What Are the Symptoms of Meningitis in Children?
That’s the difficult part, due to the fact that the symptoms of meningitis aren’t constantly the exact same for everybody, and they don’t appear in any particular order. A high fever, stiff neck, and severe headache are the trademark signs.
Other signs of meningitis include:
- sensitivity to light
- vomiting or queasiness
- no interest in eating or drinking
- skin rash
If your baby has meningitis, you may see some of these symptoms. Others, such as headache and confusion, are difficult to decipher in a baby. Your baby might likewise be weeping continuously and have a bulging fontanel (soft spot on his head). While it may be hard to tell if his neck is stiff, he may end up being more upset when you pick him up, and you might discover stiffness in his body, too.
If you have any inkling that your child may have meningitis, call his doctor immediately. Early treatment is essential.
Types of Meningitis
Meningitis that affects babies up to 2 or 3 months old is called neonatal meningitis. Whether viral or bacterial, it can be really severe, and any hold-up in treatment could put your baby at risk for deafness, intellectual impairment, and death.
In older babies and children, viral meningitis– which is more typical than bacterial meningitis– is usually milder and usually goes away by itself within 10 days. Numerous infections that cause meningitis in children are from the group referred to as enteroviruses– for example, coxsackie, the virus behind hand, foot, and mouth disease, is an enterovirus that can result in meningitis. Other viral infections, such as mumps, herpes simplex infections (accountable for cold sores), and influenza can likewise cause meningitis.
Bacterial meningitis, on the other hand, comes on fast and is very severe. The majority of children with bacterial meningitis recover with no long-lasting complications, but bacterial meningitis can cause deafness, blindness, developmental delays, speech loss, muscle problems, kidney and adrenal gland failure, seizures, as well as death.
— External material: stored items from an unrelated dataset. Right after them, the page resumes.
(* ===== verification/Wildcards.v ===== *)
(** Wildcard patterns ([PhMatchWildcards] of src/phlib/util.c): the matcher, which
    goes back to the last asterisk only, and the patterns' meaning. A
    null-terminated string is the list of its units, and a pointer into it is the
    rest of the list. *)

From S2P Require Import Prelude.

Definition QUESTION : Z := 0x3f.
Definition ASTERISK : Z := 0x2a.

Section Matcher.
(** What [RtlUpcaseUnicodeChar] returns. *)
Context (PhUpcaseUnicodeChar : Z → Z).

(** Whether two units are taken for the same. *)
Definition same_char (IgnoreCase : bool) (c d : Z) : bool :=
  if IgnoreCase then PhUpcaseUnicodeChar c =? PhUpcaseUnicodeChar d else c =? d.

Fixpoint skip_asterisks (p : list Z) : list Z :=
  match p with
  | c :: p' => if c =? ASTERISK then skip_asterisks p' else p
  | [] => []
  end.

(** The loop. At the end of the pattern [*p] is the null terminator; if that were
    taken for the character of the string, the code would read past it. *)
Fixpoint match_loop (fuel : nat) (IgnoreCase : bool) (String Pattern : list Z) (star : bool) (s p : list Z) : option bool :=
  match fuel with
  | O => None
  | S fuel =>
      match s with
      | [] => Some (match skip_asterisks p with [] => true | _ => false end)
      | c :: s' =>
          let StarCheck :=
            if star then match_loop fuel IgnoreCase (tail String) Pattern star (tail String) Pattern
            else Some false in
          match p with
          | [] => if same_char IgnoreCase c 0 then None else StarCheck
          | d :: p' =>
              if d =? QUESTION then match_loop fuel IgnoreCase String Pattern star s' p'
              else if d =? ASTERISK then
                match skip_asterisks p with
                | [] => Some true
                | Pattern => match_loop fuel IgnoreCase s Pattern true s Pattern
                end
              else if same_char IgnoreCase c d then match_loop fuel IgnoreCase String Pattern star s' p'
              else StarCheck
          end
      end
  end.

(** The fuel: how often the loop can start again, times how long it can run. *)
Definition match_fuel (Pattern String : list Z) : nat :=
  S ((length String + length Pattern) * S (length String) + length String).

Definition PhpMatchWildcards (Pattern String : list Z) (IgnoreCase : bool) : option bool :=
  match_loop (match_fuel Pattern String) IgnoreCase String Pattern false String Pattern.

Definition PhMatchWildcards (Pattern String : list Z) (IgnoreCase : bool) : option bool :=
  if IgnoreCase then PhpMatchWildcards Pattern String true else PhpMatchWildcards Pattern String false.

(** ** What a pattern means *)

Inductive matches (IgnoreCase : bool) : list Z → list Z → Prop :=
  | matches_end : matches IgnoreCase [] []
  | matches_any c p s : matches IgnoreCase p s → matches IgnoreCase (QUESTION :: p) (c :: s)
  | matches_some p s1 s2 : matches IgnoreCase p s2 → matches IgnoreCase (ASTERISK :: p) (s1 ++ s2)
  | matches_char c d p s :
      d ≠ QUESTION → d ≠ ASTERISK → same_char IgnoreCase c d = true →
      matches IgnoreCase p s → matches IgnoreCase (d :: p) (c :: s).

Context (IgnoreCase : bool).
Local Abbreviation fit := (matches IgnoreCase).

(** One unit of the pattern that is not an asterisk, and one of the string. *)
Definition fits (d c : Z) : Prop := d ≠ ASTERISK ∧ (d = QUESTION ∨ same_char IgnoreCase c d = true).

Lemma matches_cons d c p s : d ≠ ASTERISK → fit (d :: p) (c :: s) ↔ fits d c ∧ fit p s.
Proof.
  intros Hd. split.
  - inversion 1; subst; [split; [split; auto|done]|done|split; [split; auto|done]].
  - intros [[_ [->|Hs]] Hm]; [by constructor|]. destruct (decide (d = QUESTION)) as [->|]; by constructor.
Qed.

Lemma matches_cons_nil d p : d ≠ ASTERISK → ¬ fit (d :: p) [].
Proof. intros Hd. by inversion 1. Qed.

Lemma matches_asterisk p s : fit (ASTERISK :: p) s ↔ ∃ s1 s2, s = s1 ++ s2 ∧ fit p s2.
Proof.
  split.
  - inversion 1; subst; [eauto|done].
  - intros (s1 & s2 & -> & Hm). by constructor.
Qed.

Lemma matches_nil s : fit [] s ↔ s = [].
Proof. split; [by inversion 1|intros ->; constructor]. Qed.

(** Several asterisks are one. *)
Lemma matches_asterisks p s :
  fit (ASTERISK :: p) s ↔ ∃ s1 s2, s = s1 ++ s2 ∧ fit (skip_asterisks p) s2.
Proof.
  revert s. induction p as [|d p IH]; intros s; [apply matches_asterisk|].
  cbn [skip_asterisks]. destruct (Z.eqb_spec d ASTERISK) as [->|Hd]; [|apply matches_asterisk].
  rewrite matches_asterisk. split.
  - intros (s1 & s2 & -> & (s3 & s4 & -> & Hm)%IH). exists (s1 ++ s3), s4. by rewrite <-app_assoc.
  - intros (s1 & s2 & -> & Hm). exists [], (s1 ++ s2). split; [done|]. apply IH. eauto.
Qed.

Lemma matches_at_end p : fit p [] ↔ skip_asterisks p = [].
Proof.
  induction p as [|d p IH]; [by rewrite matches_nil|]. cbn [skip_asterisks].
  destruct (Z.eqb_spec d ASTERISK) as [->|Hd].
  - rewrite <-IH, matches_asterisk. split; [|by exists [], []]. by intros (s1 & s2 & [-> ->]%eq_sym%app_eq_nil & ?).
  - split; [intros ?%matches_cons_nil; done|done].
Qed.

Lemma skip_length p : (length (skip_asterisks p) ≤ length p)%nat.
Proof. induction p as [|d p IH]; [done|]. cbn [skip_asterisks]. case_match; cbn; lia. Qed.

(** *** Since the last asterisk

    The loop has got from [P] and [S] to [p] and [s] without an asterisk. *)
Inductive since : list Z → list Z → list Z → list Z → Prop :=
  | since_here p s : since p s p s
  | since_step P S d c p s : since P S (d :: p) (c :: s) → fits d c → since P S p s.

Lemma since_matches P S p s : since P S p s → fit P S ↔ fit p s.
Proof. induction 1 as [|P S d c p s _ IH Hf]; [done|]. rewrite IH, matches_cons by apply Hf. tauto. Qed.

Lemma since_suffix P S p s :
  since P S p s →
  ∃ k, s = drop k S ∧ (k ≤ length S)%nat ∧ (length p ≤ length P)%nat ∧
    ∀ S', fit P S' → (k ≤ length S')%nat ∧ fit p (drop k S').
Proof.
  induction 1 as [|P S d c p s _ (k & Hk & Hkl & Hp & Hm) Hf].
  - exists 0%nat. split_and!; [done|lia|done|]. intros S' Hm. split; [lia|done].
  - exists (Datatypes.S k). cbn [length] in Hp. split_and!; [|apply (f_equal length) in Hk; rewrite length_drop in Hk; cbn in Hk; lia|lia|].
    + rewrite <-Nat.add_1_r, <-drop_drop, <-Hk. done.
    + intros S' (HkS & HS)%Hm. destruct (drop k S') as [|x l] eqn:Hd; [by apply matches_cons_nil in HS; [|apply Hf]|].
      apply matches_cons in HS as [_ HS]; [|apply Hf].
      split; [apply (f_equal length) in Hd; rewrite length_drop in Hd; cbn in Hd; lia|].
      by rewrite <-Nat.add_1_r, <-drop_drop, Hd.
Qed.

(** What the loop is to find out: whether the pattern matches the string, or, after
    an asterisk, some end of it. *)
Definition goal (star : bool) (P S : list Z) : Prop := if star then ∃ j, fit P (drop j S) else fit P S.

(** The string is at its end. *)
Lemma goal_end star P S p : since P S p [] → goal star P S ↔ skip_asterisks p = [].
Proof.
  intros Hs. rewrite <-matches_at_end, <-(since_matches _ _ _ _ Hs). destruct star; [|done]. cbn. split; [|by exists 0%nat].
  intros (j & Hm). destruct (since_suffix _ _ _ _ Hs) as (k & Hk & Hkl & _ & Hfit). destruct (Hfit _ Hm) as [Hj _].
  rewrite length_drop in Hj. apply (f_equal length) in Hk. rewrite length_drop in Hk. cbn in Hk.
  destruct (decide (j = 0%nat)) as [->|]; [done|]. destruct S; cbn in *; [by rewrite drop_nil in Hm|lia].
Qed.

(** The pattern is at an asterisk. *)
Lemma goal_asterisk star P S p s :
  since P S (ASTERISK :: p) s → goal star P S ↔ goal true (skip_asterisks p) s.
Proof.
  intros Hs. assert (fit (ASTERISK :: p) s ↔ goal true (skip_asterisks p) s) as Hp.
  { rewrite matches_asterisks. cbn. split.
    - intros (s1 & s2 & -> & Hm). exists (length s1). by rewrite drop_app_length.
    - intros (j & Hm). exists (take j s), (drop j s). by rewrite take_drop. }
  destruct star; [|by rewrite <-Hp, <-(since_matches _ _ _ _ Hs)]. split.
  - intros (j & Hm). destruct (since_suffix _ _ _ _ Hs) as (k & Hk & _ & _ & Hfit). destruct (Hfit _ Hm) as [_ Hm'].
    apply matches_asterisks in Hm' as (s1 & s2 & Hd & Hm').
    assert (s2 = drop (length s1) (drop k (drop j S))) as -> by (by rewrite Hd, drop_app_length).
    exists (j + length s1)%nat. rewrite Hk. rewrite !drop_drop in *.
    match type of Hm' with fit _ (drop ?x _) => by replace (k + (j + length s1))%nat with x by lia end.
  - intros Hg. exists 0%nat. by apply (since_matches _ _ _ _ Hs), Hp.
Qed.

(** The pattern does not fit here. *)
Lemma goal_misfit P S p s :
  since P S p s → s ≠ [] → ¬ fit p s → goal true P S ↔ goal true P (tail S).
Proof.
  intros Hs Hne Hmis. destruct (since_suffix _ _ _ _ Hs) as (k & Hk & _). cbn. split.
  - intros ([|j] & Hm); [by rewrite (since_matches _ _ _ _ Hs) in Hm|]. exists j. by destruct S; [rewrite !drop_nil in *|].
  - intros (j & Hm). exists (Datatypes.S j). destruct S; [by rewrite drop_nil in Hk|done].
Qed.

(** [r] decides [G]. *)
Definition decides (r : option bool) (G : Prop) : Prop := ∃ b, r = Some b ∧ (b = true ↔ G).

Lemma decides_iff r G G' : (G ↔ G') → decides r G' → decides r G.
Proof. intros HG (b & Hb & Hd). exists b. by rewrite HG. Qed.

(** *** The loop

    Its fuel lasts: each time it starts again, the string or the pattern is
    shorter. *)
Context (Hzero : ∀ c, c ≠ 0 → same_char IgnoreCase c 0 = false).

Lemma match_loop_ok n fuel star P S s p :
  since P S p s → (∀ c, c ∈ S → c ≠ 0) → (length S ≤ n)%nat →
  ((length S + length P) * Datatypes.S n + length s < fuel)%nat →
  decides (match_loop fuel IgnoreCase S P star s p) (goal star P S).
Proof using Hzero.
  revert star P S s p. induction fuel as [|fuel IH]; intros star P S s p Hs HS Hn Hf; [lia|].
  destruct (since_suffix _ _ _ _ Hs) as (k & Hk & Hkl & Hp & _). cbn [match_loop].
  destruct s as [|c s'].
  { eexists. split; [done|]. rewrite (goal_end _ _ _ _ Hs). by destruct (skip_asterisks p). }
  assert (c ∈ S) as Hc by (apply (elem_of_subseteq (drop k S)); [apply subseteq_drop|rewrite <-Hk; by left]).
  assert (¬ fit p (c :: s') →
    decides (if star then match_loop fuel IgnoreCase (tail S) P star (tail S) P else Some false) (goal star P S)) as Hcheck.
  { intros Hmis. destruct star.
    - eapply decides_iff; [by eapply goal_misfit|]. destruct S as [|x S]; [by apply elem_of_nil in Hc|]. cbn [tail length] in *.
      apply IH; [constructor|intros ? ?; apply HS; by right|lia|lia].
    - exists false. split; [done|]. cbn. by rewrite (since_matches _ _ _ _ Hs). }
  assert (∀ d p', p = d :: p' → fits d c →
    decides (match_loop fuel IgnoreCase S P star s' p') (goal star P S)) as Hgo.
  { intros d p' -> Hd. apply IH; [by econstructor|done|done|cbn in Hf; lia]. }
  destruct p as [|d p'].
  - rewrite Hzero by (by apply HS). apply Hcheck. by inversion 1.
  - destruct (Z.eqb_spec d QUESTION) as [->|Hq]; [apply (Hgo _ _ eq_refl); by split; [|left]|].
    destruct (Z.eqb_spec d ASTERISK) as [->|Ha].
    + pose proof (goal_asterisk star _ _ _ _ Hs) as Hg. pose proof (skip_length p') as Hlen. cbn [length] in Hp.
      change (skip_asterisks (ASTERISK :: p')) with (skip_asterisks p').
      destruct (skip_asterisks p') as [|e p''] eqn:He.
      * exists true. split; [done|]. rewrite Hg. split; [intros _|done]. exists (length (c :: s')). rewrite drop_all. constructor.
      * eapply decides_iff; [exact Hg|]. assert (length (c :: s') ≤ length S)%nat by (rewrite Hk, length_drop; lia).
        apply IH; [constructor| |lia|].
        -- intros x Hx. apply HS. apply (elem_of_subseteq (drop k S)); [apply subseteq_drop|by rewrite <-Hk].
        -- remember (length (c :: s')) as a. remember (length (e :: p'')) as b. nia.
    + destruct (same_char IgnoreCase c d) eqn:Hsame; [apply (Hgo _ _ eq_refl); by split; [|right]|].
      apply Hcheck. rewrite matches_cons by done. intros [[_ [?|?]] _]; congruence.
Qed.

End Matcher.

(** C22. [PhMatchWildcards] always returns and decides whether the pattern matches the
    whole string: an asterisk stands for any units, a question mark for one, and
    every other unit for itself or, ignoring case, for a unit with the same
    upper case. Strings are null-terminated, so they have no null units, and no
    other unit may have the null unit as its upper case. *)
Theorem wildcards_match upcase Pattern String IgnoreCase :
  (∀ c, c ∈ String → c ≠ 0) → (∀ c, c ≠ 0 → upcase c ≠ upcase 0) →
  ∃ b, PhMatchWildcards upcase Pattern String IgnoreCase = Some b ∧ (b = true ↔ matches upcase IgnoreCase Pattern String).
Proof.
  intros Hs Hup.
  assert (∀ ic c, c ≠ 0 → same_char upcase ic c 0 = false) as Hzero by (intros [] c Hc; apply Z.eqb_neq; auto).
  assert (∀ ic, decides (PhpMatchWildcards upcase Pattern String ic) (matches upcase ic Pattern String)) as Hall.
  { intros ic. apply (match_loop_ok upcase ic (Hzero ic) (length String)); [constructor|done|done|unfold match_fuel; lia]. }
  unfold PhMatchWildcards. destruct IgnoreCase; apply Hall.
Qed.

(** Upper case of the letters a to z, for the examples. *)
Definition ascii_upcase (c : Z) : Z := if (97 <=? c) && (c <=? 122) then c - 32 else c.

(** [a*b?c] and [AxxbabyC]. *)
Example wildcards_match_witness :
  matches ascii_upcase true [97; 42; 98; 63; 99] [65; 120; 98; 97; 98; 121; 67].
Proof.
  destruct (wildcards_match ascii_upcase [97; 42; 98; 63; 99] [65; 120; 98; 97; 98; 121; 67] true) as (b & Hb & Hm).
  - intros c Hc ->. by repeat (apply elem_of_cons in Hc as [Hc|Hc]); [..|apply elem_of_nil in Hc].
  - intros c Hc. unfold ascii_upcase. repeat case_match; lia.
  - apply Hm. vm_compute in Hb. congruence.
Defined.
Many different types of bacteria can cause bacterial meningitis. In newborns, the most common causes are Group B streptococcus, Escherichia coli, and less frequently, Listeria monocytogenes. In older kids, Streptococcus pneumoniae (pneumococcus) and Neisseria meningitidis (meningococcus) are more frequently the causes.
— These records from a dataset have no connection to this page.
(* ===== verification/StringsTheorems.v ===== *)
(** String references: comparing is the order of the texts, searching finds the
    first or the last place, splitting and trimming cut the text where the
    separators are; and where the functions do less than that. *)

From S2P Require Import Prelude Wildcards NaturalCompare Strings.

(** A reference that can be read. *)
Definition valid (s : PH_STRINGREF) : Prop :=
  ∃ n, Length s = 2 * Z.of_nat n ∧ (n ≤ length (memory_at s))%nat ∧ Length s < 2 ^ 63.

Lemma valid_text s : valid s → Length s = 2 * Z.of_nat (length (text s)) ∧ count s = Z.of_nat (length (text s)) ∧ Length s < 2 ^ 63.
Proof.
  intros (n & Hl & Hn & Hb). unfold text, count. rewrite length_take, Hl.
  assert (2 * Z.of_nat n / 2 = Z.of_nat n) as -> by (Z.to_euclidean_division_equations; lia). lia.
Qed.

Lemma text_memory s : valid s → ∃ rest, memory_at s = text s ++ rest.
Proof. intros _. exists (drop (Z.to_nat (count s)) (memory_at s)). unfold text. by rewrite take_drop. Qed.

(** A unit, in upper case if case is ignored. *)
Definition fold_case (upcase : Z → Z) (IgnoreCase : bool) (c : Z) : Z := if IgnoreCase then upcase c else c.

(** ** Comparing *)

Lemma lexicographic_prefix l k r :
  lexicographic compare_Z (l ++ k) (l ++ r) = lexicographic compare_Z k r.
Proof using Type. induction l as [|x l IH]; [done|]. cbn [app lexicographic]. by rewrite compare_Z_refl. Qed.

Lemma lexicographic_differ l1 l2 k1 k2 :
  length l1 = length l2 → lexicographic compare_Z l1 l2 ≠ 0 → lexicographic compare_Z (l1 ++ k1) (l2 ++ k2) = lexicographic compare_Z l1 l2.
Proof using Type.
  revert l2. induction l1 as [|x l1 IH]; intros [|y l2] Hl Hd; try done. cbn [app lexicographic] in *.
  destruct (Z.eqb_spec (compare_Z x y) 0); [|done]. apply IH; [by injection Hl|done].
Qed.

Section Comparing.
Context (upcase : Z → Z) (intrinsics : bool).
Local Abbreviation folded ic l := (fold_case upcase ic <$> l).

Lemma compare_units_ok ic s1 s2 r1 r2 :
  length s1 = length s2 →
  match compare_units upcase ic (length s1) (s1 ++ r1) (s2 ++ r2) with
  | Some r => Z.sgn r = lexicographic compare_Z (folded ic s1) (folded ic s2) ∧ r ≠ 0
  | None => folded ic s1 = folded ic s2
  end.
Proof using Type.
  revert s2. induction s1 as [|c1 s1 IH]; intros [|c2 s2] Hl; try done. cbn [length compare_units app hd tail].
  injection Hl as Hl. specialize (IH s2 Hl). rewrite !fmap_cons. cbn [lexicographic].
  assert (∀ d1 d2, d1 ≠ d2 → Z.sgn (d1 - d2) = (if compare_Z d1 d2 =? 0 then lexicographic compare_Z (folded ic s1) (folded ic s2) else compare_Z d1 d2) ∧ d1 - d2 ≠ 0) as Hne.
  { intros d1 d2 Hd. unfold compare_Z. destruct (Z.eqb_spec (Z.sgn (d1 - d2)) 0); lia. }
  assert (∀ d, (if compare_Z d d =? 0 then lexicographic compare_Z (folded ic s1) (folded ic s2) else compare_Z d d) =
    lexicographic compare_Z (folded ic s1) (folded ic s2)) as Heq by (intros d; by rewrite compare_Z_refl).
  assert (fold_case upcase ic c1 = fold_case upcase ic c2 →
    match compare_units upcase ic (length s1) (s1 ++ r1) (s2 ++ r2) with
    | Some r => Z.sgn r = (if compare_Z (fold_case upcase ic c1) (fold_case upcase ic c2) =? 0 then lexicographic compare_Z (folded ic s1) (folded ic s2) else compare_Z (fold_case upcase ic c1) (fold_case upcase ic c2)) ∧ r ≠ 0
    | None => fold_case upcase ic c1 :: folded ic s1 = fold_case upcase ic c2 :: folded ic s2
    end) as Hrec.
  { intros Hf. destruct (compare_units _ _ _ _ _); rewrite Hf, ?Heq; [done|by rewrite IH]. }
  destruct (Z.eqb_spec c1 c2) as [->|Hc]; cbn [negb]; [by apply Hrec|].
  destruct ic; cbn [negb fold_case] in *; [|by apply Hne].
  destruct (Z.eqb_spec (upcase c1) (upcase c2)) as [Hu|Hu]; cbn [negb]; [by apply Hrec|by apply Hne].
Qed.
If My Child Has a Fever, What Are the Opportunities She Has Meningitis?
Slim, but if you suspect it might be meningitis, have her doctor check it out right now. The U.S. Centers for Disease Control and Avoidance (CDC) estimates that about 1,000 adults and children in the United States come down with meningitis each year. Babies and teenagers age 16 through 21 have the greatest incidence, however anyone can get it.